EXERCISE DIRECTIONS: State how many lines in the following entries contain the word "reallocates". No other output.

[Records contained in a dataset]

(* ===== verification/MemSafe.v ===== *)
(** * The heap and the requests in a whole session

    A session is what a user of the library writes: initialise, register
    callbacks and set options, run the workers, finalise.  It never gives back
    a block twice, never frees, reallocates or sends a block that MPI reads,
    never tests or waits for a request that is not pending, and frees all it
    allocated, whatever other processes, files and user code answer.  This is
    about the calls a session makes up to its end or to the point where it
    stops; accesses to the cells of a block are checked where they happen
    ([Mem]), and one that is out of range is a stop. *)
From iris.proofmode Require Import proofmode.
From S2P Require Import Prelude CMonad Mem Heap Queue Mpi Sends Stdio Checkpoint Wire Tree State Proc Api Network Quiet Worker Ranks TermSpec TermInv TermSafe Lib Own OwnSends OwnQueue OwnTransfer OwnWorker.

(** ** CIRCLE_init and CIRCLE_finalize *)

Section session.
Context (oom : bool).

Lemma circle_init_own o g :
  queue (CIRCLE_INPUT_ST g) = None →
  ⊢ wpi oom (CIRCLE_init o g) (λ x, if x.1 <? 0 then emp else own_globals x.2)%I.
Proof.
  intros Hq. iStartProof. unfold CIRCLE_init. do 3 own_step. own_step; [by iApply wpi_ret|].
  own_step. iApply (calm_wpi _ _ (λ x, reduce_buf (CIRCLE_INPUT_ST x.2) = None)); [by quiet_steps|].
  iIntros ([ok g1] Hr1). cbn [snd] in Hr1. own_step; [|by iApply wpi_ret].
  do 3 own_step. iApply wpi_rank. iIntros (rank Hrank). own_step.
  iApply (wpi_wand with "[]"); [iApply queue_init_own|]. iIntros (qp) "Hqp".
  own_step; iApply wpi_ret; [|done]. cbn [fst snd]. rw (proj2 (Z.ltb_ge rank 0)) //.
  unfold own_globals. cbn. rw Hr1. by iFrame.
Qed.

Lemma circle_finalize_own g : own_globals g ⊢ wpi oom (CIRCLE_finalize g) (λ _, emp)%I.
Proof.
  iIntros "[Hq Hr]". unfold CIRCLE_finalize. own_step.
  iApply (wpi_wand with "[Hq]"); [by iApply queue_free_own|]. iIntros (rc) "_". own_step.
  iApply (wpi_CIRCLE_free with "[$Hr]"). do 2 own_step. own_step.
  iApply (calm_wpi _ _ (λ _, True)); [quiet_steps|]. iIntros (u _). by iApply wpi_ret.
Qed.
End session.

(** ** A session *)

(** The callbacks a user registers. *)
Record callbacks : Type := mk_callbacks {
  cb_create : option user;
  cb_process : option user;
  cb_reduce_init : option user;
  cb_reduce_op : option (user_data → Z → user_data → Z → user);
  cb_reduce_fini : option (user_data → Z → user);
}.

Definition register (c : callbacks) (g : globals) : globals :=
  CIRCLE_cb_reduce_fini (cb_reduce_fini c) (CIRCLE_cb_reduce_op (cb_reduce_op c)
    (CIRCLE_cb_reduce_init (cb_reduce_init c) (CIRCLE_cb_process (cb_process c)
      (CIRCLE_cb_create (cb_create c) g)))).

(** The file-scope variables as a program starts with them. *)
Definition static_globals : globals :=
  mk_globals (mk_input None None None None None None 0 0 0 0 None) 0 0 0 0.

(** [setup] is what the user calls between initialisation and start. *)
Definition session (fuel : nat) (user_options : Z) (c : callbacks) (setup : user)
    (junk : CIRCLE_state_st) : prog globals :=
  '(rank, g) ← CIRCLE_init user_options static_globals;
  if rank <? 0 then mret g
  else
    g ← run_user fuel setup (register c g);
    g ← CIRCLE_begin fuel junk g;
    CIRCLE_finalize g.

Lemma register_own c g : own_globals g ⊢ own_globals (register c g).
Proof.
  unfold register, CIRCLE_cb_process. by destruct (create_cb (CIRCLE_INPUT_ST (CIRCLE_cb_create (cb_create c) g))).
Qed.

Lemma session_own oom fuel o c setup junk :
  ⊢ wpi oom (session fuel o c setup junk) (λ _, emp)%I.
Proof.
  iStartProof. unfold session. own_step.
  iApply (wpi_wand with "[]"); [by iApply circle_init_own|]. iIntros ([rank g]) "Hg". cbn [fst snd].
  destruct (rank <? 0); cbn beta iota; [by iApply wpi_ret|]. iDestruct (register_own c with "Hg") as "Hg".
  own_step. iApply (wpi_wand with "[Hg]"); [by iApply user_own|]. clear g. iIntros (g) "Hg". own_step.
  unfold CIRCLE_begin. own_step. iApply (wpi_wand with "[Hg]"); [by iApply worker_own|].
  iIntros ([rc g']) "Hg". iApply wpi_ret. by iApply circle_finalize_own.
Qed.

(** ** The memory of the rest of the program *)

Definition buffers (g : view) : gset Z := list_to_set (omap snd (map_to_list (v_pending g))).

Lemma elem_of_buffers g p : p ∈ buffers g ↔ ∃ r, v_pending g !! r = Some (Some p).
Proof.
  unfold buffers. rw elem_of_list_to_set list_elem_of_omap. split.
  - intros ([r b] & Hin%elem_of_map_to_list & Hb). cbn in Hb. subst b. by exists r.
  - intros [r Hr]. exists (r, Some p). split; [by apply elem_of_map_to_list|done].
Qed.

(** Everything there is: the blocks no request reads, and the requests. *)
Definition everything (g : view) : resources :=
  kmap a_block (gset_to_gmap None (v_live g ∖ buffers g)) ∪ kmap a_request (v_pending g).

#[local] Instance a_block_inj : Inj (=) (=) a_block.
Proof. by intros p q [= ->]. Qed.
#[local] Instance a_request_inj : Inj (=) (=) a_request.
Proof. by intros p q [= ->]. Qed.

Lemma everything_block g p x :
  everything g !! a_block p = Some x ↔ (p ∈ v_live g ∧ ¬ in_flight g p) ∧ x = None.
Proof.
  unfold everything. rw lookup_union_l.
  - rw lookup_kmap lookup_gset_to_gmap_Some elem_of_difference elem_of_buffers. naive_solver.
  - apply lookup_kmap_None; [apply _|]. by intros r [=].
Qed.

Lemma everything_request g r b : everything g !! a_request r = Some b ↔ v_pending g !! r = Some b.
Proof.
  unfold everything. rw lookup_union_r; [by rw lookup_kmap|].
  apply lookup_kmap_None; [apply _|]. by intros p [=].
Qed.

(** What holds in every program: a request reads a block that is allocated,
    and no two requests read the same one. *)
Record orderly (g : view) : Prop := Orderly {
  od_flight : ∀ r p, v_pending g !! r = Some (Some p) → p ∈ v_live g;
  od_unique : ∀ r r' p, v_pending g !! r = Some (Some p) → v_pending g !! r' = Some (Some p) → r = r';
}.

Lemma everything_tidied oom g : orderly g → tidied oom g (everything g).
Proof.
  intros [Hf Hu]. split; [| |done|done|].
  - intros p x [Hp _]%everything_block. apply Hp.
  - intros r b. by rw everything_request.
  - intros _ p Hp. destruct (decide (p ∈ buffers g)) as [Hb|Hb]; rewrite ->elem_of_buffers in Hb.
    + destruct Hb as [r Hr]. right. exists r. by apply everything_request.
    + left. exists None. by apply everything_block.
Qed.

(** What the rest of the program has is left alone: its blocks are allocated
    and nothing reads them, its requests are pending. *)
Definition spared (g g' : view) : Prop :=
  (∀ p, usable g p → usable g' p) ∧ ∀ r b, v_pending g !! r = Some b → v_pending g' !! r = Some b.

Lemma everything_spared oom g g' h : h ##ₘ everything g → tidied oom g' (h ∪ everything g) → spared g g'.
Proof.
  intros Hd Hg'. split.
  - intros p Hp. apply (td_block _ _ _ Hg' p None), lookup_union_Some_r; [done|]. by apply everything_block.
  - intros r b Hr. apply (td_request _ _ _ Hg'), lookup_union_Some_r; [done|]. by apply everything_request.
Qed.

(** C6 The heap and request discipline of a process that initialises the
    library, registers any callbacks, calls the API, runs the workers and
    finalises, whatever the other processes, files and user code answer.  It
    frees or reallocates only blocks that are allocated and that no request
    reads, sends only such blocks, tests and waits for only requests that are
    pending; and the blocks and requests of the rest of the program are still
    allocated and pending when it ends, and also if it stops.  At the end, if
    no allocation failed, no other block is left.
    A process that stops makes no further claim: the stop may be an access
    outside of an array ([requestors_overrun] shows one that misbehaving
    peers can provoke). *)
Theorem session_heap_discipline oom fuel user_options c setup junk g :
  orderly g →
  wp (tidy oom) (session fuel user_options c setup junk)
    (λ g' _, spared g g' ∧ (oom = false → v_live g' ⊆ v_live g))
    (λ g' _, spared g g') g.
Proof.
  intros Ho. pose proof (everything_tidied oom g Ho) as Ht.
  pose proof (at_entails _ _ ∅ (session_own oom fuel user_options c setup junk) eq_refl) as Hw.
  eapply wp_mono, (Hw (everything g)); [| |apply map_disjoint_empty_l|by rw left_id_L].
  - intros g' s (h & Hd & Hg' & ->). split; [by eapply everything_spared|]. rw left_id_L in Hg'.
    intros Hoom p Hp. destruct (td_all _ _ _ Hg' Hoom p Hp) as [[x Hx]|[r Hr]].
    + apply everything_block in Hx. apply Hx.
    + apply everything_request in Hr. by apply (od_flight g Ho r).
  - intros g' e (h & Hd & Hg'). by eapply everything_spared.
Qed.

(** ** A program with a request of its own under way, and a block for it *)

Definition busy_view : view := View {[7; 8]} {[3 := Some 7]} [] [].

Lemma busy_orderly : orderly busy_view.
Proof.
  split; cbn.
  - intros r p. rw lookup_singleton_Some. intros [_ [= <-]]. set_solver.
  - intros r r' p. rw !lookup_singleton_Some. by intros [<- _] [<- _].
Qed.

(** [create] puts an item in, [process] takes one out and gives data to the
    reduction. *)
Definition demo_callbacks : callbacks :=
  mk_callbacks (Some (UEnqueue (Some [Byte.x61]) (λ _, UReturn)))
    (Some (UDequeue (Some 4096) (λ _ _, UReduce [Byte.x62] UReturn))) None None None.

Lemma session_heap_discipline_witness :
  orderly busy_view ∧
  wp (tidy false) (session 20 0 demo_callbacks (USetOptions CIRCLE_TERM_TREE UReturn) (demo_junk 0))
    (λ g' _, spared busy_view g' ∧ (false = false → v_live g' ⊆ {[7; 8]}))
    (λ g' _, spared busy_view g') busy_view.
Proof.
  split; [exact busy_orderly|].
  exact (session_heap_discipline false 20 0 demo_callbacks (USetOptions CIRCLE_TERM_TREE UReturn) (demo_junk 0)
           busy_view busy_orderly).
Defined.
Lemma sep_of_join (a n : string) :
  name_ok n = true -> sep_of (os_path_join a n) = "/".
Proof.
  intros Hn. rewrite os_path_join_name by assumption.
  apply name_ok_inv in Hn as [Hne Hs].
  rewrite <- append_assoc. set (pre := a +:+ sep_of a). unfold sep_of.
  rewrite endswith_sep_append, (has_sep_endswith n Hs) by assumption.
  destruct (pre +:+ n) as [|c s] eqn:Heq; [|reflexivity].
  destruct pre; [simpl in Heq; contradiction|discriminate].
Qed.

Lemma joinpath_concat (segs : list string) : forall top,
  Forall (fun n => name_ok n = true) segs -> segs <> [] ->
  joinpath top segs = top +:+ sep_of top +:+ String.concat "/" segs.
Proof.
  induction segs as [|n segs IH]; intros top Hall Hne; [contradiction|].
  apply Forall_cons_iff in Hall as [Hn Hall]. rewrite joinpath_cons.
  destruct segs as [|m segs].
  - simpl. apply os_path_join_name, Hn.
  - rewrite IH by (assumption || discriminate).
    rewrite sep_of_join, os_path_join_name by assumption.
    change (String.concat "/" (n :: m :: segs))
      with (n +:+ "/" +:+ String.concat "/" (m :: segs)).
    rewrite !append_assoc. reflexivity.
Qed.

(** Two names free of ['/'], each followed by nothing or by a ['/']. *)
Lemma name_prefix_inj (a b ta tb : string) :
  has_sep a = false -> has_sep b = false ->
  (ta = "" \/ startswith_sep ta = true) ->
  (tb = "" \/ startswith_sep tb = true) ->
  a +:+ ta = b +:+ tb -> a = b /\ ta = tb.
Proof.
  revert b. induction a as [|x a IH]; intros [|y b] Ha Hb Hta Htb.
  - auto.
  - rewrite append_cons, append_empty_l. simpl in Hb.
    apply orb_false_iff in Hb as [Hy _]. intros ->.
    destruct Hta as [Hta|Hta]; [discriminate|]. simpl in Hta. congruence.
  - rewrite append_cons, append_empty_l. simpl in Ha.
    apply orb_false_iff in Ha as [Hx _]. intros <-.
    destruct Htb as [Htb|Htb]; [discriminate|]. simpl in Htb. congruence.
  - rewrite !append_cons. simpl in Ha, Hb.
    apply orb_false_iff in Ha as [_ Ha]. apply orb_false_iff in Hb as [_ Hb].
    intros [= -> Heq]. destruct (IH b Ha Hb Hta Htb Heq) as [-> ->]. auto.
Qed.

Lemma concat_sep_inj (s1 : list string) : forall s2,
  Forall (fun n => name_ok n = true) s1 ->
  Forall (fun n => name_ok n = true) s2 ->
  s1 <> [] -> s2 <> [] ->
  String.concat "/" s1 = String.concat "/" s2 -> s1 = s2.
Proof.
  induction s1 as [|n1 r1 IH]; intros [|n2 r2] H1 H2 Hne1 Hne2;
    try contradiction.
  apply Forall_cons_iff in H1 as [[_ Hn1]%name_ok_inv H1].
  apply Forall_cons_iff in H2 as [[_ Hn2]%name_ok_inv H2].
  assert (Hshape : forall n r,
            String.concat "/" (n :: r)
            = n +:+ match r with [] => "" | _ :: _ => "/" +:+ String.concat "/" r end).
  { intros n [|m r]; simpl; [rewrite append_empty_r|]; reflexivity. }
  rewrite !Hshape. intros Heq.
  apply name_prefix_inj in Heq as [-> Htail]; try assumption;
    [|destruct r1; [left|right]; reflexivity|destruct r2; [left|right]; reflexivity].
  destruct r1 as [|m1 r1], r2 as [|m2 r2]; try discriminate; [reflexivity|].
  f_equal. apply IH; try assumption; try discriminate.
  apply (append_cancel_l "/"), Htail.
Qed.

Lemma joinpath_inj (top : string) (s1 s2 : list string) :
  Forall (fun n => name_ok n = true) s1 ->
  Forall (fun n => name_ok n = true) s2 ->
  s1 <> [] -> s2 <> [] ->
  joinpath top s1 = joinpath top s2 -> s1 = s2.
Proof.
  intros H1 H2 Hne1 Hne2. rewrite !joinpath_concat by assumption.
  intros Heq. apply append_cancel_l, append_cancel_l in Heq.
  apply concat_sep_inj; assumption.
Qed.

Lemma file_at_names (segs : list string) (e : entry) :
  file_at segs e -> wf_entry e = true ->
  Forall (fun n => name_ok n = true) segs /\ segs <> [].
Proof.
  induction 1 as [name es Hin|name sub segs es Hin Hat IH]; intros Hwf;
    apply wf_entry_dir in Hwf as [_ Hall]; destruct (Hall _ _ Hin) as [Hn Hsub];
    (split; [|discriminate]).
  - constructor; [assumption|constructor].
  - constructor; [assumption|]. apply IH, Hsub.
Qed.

ANSWER SPACE: 2